→ Your instructions:
Retype the entries below word for word, leaving none out.

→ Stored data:

"""

#[local] Instance ex_v1 : V1Lib := {|
  url_parses s := starts_with "http:" s;
  ShellAllowedCommand := string;
  shell_command_to_value s := Some (JString s);
  allowlist_from_value v := match v with JBool b => Some (ex_allowlist b [] []) | _ => None end;
  scope_default := AllowedPaths [];
  scope_to_value _ := Some JNull;
  CspDirectiveSources := list string;
  sources_list l := l;
  sources_contains l s := bool_decide (s ∈ l);
  sources_push l s := l ++ [s];
  csp_from_value v := match v with JString s => Some (CspPolicy s) | _ => None end;
  csp_to_value c := match c with CspPolicy s => Some (JString s) | _ => None end;
|}.

Definition ex_allowed (b : bool) (commands urls : list string) : AllowlistConfig (@ShellAllowedCommand _ ex_v1) :=
  ex_allowlist b commands urls.

Definition ex_config : list (string * json) :=
  [("package", JObject [("productName", JString "App")]);
   ("build", JObject [("distDir", JString "../dist"); ("devPath", JString "http://localhost")]);
   ("tauri", JObject
      [("allowlist", JBool true);
       ("bundle", JObject [("identifier", JString "app.id"); ("deb", JNull); ("targets", JArray [JString "updater"])]);
       ("security", JObject [("csp", JString "default-src 'self'")]);
       ("windows", JArray [JObject []])])].

Lemma ex_config_well_formed : well_formed (JObject ex_config).
Proof. apply unique_keys_well_formed. vm_compute. reflexivity. Qed.

Definition ex_result : outcome MigrateError (option json * option json * list string) :=
  '(v, m) ← migrate_config (JObject ex_config);
  Ok (at_path ["app"; "security"; "csp"] v, at_path ["bundle"; "linux"; "deb"] v, elements (migrated_plugins m)).

Example ex_result_value :
  ex_result = Ok (Some (JString "default-src 'self'; connect-src ipc: http://ipc.localhost"), Some JNull,
    ["os"; "global-shortcut"; "shell"; "clipboard-manager"; "notification"; "fs"; "dialog"; "http"; "process"]).
Proof. vm_compute. reflexivity. Qed.

Lemma ex_config_migrates : ∃ v m, migrate_config (JObject ex_config) = Ok (v, m).
Proof.
  assert (bool_decide (is_Some (ok (migrate_config (JObject ex_config)))) = true) as H by (vm_compute; reflexivity).
  revert H. generalize (migrate_config (JObject ex_config)). intros [[v m]| | |]; try done. eauto.
Qed.

Lemma ex_config_shapes : expected_shapes ex_config.
Proof.
  intros p x Hp Hx.
  assert (forallb (λ p, match at_path p (JObject ex_config) with None | Some (JObject _) => true | _ => false end)
    [["tauri"; "security"]; ["tauri"; "bundle"; "linux"]; ["tauri"; "bundle"; "macOS"]; ["tauri"; "cli"]] = true) as H
    by (vm_compute; reflexivity).
  rewrite forallb_forall in H. specialize (H p). rewrite Hx in H. apply list_elem_of_In in Hp. specialize (H Hp).
  destruct x; first [discriminate|eauto].
Qed.

Lemma migrate_config_moves_witness :
  ∃ v m, migrate_config (JObject ex_config) = Ok (v, m) ∧
    at_path ["mainBinaryName"] v = Some (JString "App") ∧ at_path ["identifier"] v = Some (JString "app.id").
Proof.
  destruct ex_config_migrates as (v & m & H). exists v, m. split; [exact H|].
  destruct (migrate_config_moves ex_config v m ex_config_well_formed ex_config_shapes H) as (Hmoves & _).
  split; [apply (Hmoves ["package"; "productName"])|apply (Hmoves ["tauri"; "bundle"; "identifier"])];
    try reflexivity; unfold moves; repeat first [left; reflexivity|right].
Defined.

Lemma migrate_config_idempotent_witness :
  ∃ v m, migrate_config (JObject ex_config) = Ok (v, m) ∧ migrate_config v = Ok (v, MigratedConfig_default).
Proof.
  destruct ex_config_migrates as (v & m & H). exists v, m. split; [exact H|]. apply (migrate_config_idempotent ex_config v m ex_config_well_formed); [|exact H].
  intros b Hb. vm_compute in Hb. injection Hb as <-. split_and!; [right|right|right]; reflexivity.
Defined.

Lemma migrated_permissions_named_witness :
  ∃ l, allowlist_to_permissions (E := MigrateError) (ex_allowed true ["sh"] []) = Ok l ∧
    ∀ e, e ∈ l → ∃ plugin, get_prefix (PermissionEntry_identifier e) = Some plugin ∧
      (plugin ∈ KNOWN_PLUGINS ∨ core_plugin plugin = true).
Proof.
  destruct (migrated_permissions_named (E := MigrateError) (ex_allowed true ["sh"] [])) as (l & Hl & Hn & _).
  - intros p _. exists (JString p). reflexivity.
  - exists l. split; [exact Hl|exact Hn].
Defined.

(** A scope alone grants the permission to run its commands or to send its
    requests, though the allowlist allows neither. *)
Theorem scope_alone_grants :
  allowlist_to_permissions (E := MigrateError) (ex_allowed false ["sh"] ["http://x"]) =
  Ok [ExtendedPermission (id_of "shell:allow-execute") (mk_scopes (Some [String_ "sh"]) None);
      ExtendedPermission (id_of "http:default") (mk_scopes (Some [Map [("url", String_ "http://x")]]) None)].
Proof. vm_compute. reflexivity. Qed.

"""

→ Answer space:
#[local] Instance ex_v1 : V1Lib := {|
  url_parses s := starts_with "http:" s;
  ShellAllowedCommand := string;
  shell_command_to_value s := Some (JString s);
  allowlist_from_value v := match v with JBool b => Some (ex_allowlist b [] []) | _ => None end;
  scope_default := AllowedPaths [];
  scope_to_value _ := Some JNull;
  CspDirectiveSources := list string;
  sources_list l := l;
  sources_contains l s := bool_decide (s ∈ l);
  sources_push l s := l ++ [s];
  csp_from_value v := match v with JString s => Some (CspPolicy s) | _ => None end;
  csp_to_value c := match c with CspPolicy s => Some (JString s) | _ => None end;
|}.

Definition ex_allowed (b : bool) (commands urls : list string) : AllowlistConfig (@ShellAllowedCommand _ ex_v1) :=
  ex_allowlist b commands urls.

Definition ex_config : list (string * json) :=
  [("package", JObject [("productName", JString "App")]);
   ("build", JObject [("distDir", JString "../dist"); ("devPath", JString "http://localhost")]);
   ("tauri", JObject
      [("allowlist", JBool true);
       ("bundle", JObject [("identifier", JString "app.id"); ("deb", JNull); ("targets", JArray [JString "updater"])]);
       ("security", JObject [("csp", JString "default-src 'self'")]);
       ("windows", JArray [JObject []])])].

Lemma ex_config_well_formed : well_formed (JObject ex_config).
Proof. apply unique_keys_well_formed. vm_compute. reflexivity. Qed.

Definition ex_result : outcome MigrateError (option json * option json * list string) :=
  '(v, m) ← migrate_config (JObject ex_config);
  Ok (at_path ["app"; "security"; "csp"] v, at_path ["bundle"; "linux"; "deb"] v, elements (migrated_plugins m)).

Example ex_result_value :
  ex_result = Ok (Some (JString "default-src 'self'; connect-src ipc: http://ipc.localhost"), Some JNull,
    ["os"; "global-shortcut"; "shell"; "clipboard-manager"; "notification"; "fs"; "dialog"; "http"; "process"]).
Proof. vm_compute. reflexivity. Qed.

Lemma ex_config_migrates : ∃ v m, migrate_config (JObject ex_config) = Ok (v, m).
Proof.
  assert (bool_decide (is_Some (ok (migrate_config (JObject ex_config)))) = true) as H by (vm_compute; reflexivity).
  revert H. generalize (migrate_config (JObject ex_config)). intros [[v m]| | |]; try done. eauto.
Qed.

Lemma ex_config_shapes : expected_shapes ex_config.
Proof.
  intros p x Hp Hx.
  assert (forallb (λ p, match at_path p (JObject ex_config) with None | Some (JObject _) => true | _ => false end)
    [["tauri"; "security"]; ["tauri"; "bundle"; "linux"]; ["tauri"; "bundle"; "macOS"]; ["tauri"; "cli"]] = true) as H
    by (vm_compute; reflexivity).
  rewrite forallb_forall in H. specialize (H p). rewrite Hx in H. apply list_elem_of_In in Hp. specialize (H Hp).
  destruct x; first [discriminate|eauto].
Qed.

Lemma migrate_config_moves_witness :
  ∃ v m, migrate_config (JObject ex_config) = Ok (v, m) ∧
    at_path ["mainBinaryName"] v = Some (JString "App") ∧ at_path ["identifier"] v = Some (JString "app.id").
Proof.
  destruct ex_config_migrates as (v & m & H). exists v, m. split; [exact H|].
  destruct (migrate_config_moves ex_config v m ex_config_well_formed ex_config_shapes H) as (Hmoves & _).
  split; [apply (Hmoves ["package"; "productName"])|apply (Hmoves ["tauri"; "bundle"; "identifier"])];
    try reflexivity; unfold moves; repeat first [left; reflexivity|right].
Defined.

Lemma migrate_config_idempotent_witness :
  ∃ v m, migrate_config (JObject ex_config) = Ok (v, m) ∧ migrate_config v = Ok (v, MigratedConfig_default).
Proof.
  destruct ex_config_migrates as (v & m & H). exists v, m. split; [exact H|]. apply (migrate_config_idempotent ex_config v m ex_config_well_formed); [|exact H].
  intros b Hb. vm_compute in Hb. injection Hb as <-. split_and!; [right|right|right]; reflexivity.
Defined.

Lemma migrated_permissions_named_witness :
  ∃ l, allowlist_to_permissions (E := MigrateError) (ex_allowed true ["sh"] []) = Ok l ∧
    ∀ e, e ∈ l → ∃ plugin, get_prefix (PermissionEntry_identifier e) = Some plugin ∧
      (plugin ∈ KNOWN_PLUGINS ∨ core_plugin plugin = true).
Proof.
  destruct (migrated_permissions_named (E := MigrateError) (ex_allowed true ["sh"] [])) as (l & Hl & Hn & _).
  - intros p _. exists (JString p). reflexivity.
  - exists l. split; [exact Hl|exact Hn].
Defined.

(** A scope alone grants the permission to run its commands or to send its
    requests, though the allowlist allows neither. *)
Theorem scope_alone_grants :
  allowlist_to_permissions (E := MigrateError) (ex_allowed false ["sh"] ["http://x"]) =
  Ok [ExtendedPermission (id_of "shell:allow-execute") (mk_scopes (Some [String_ "sh"]) None);
      ExtendedPermission (id_of "http:default") (mk_scopes (Some [Map [("url", String_ "http://x")]]) None)].
Proof. vm_compute. reflexivity. Qed.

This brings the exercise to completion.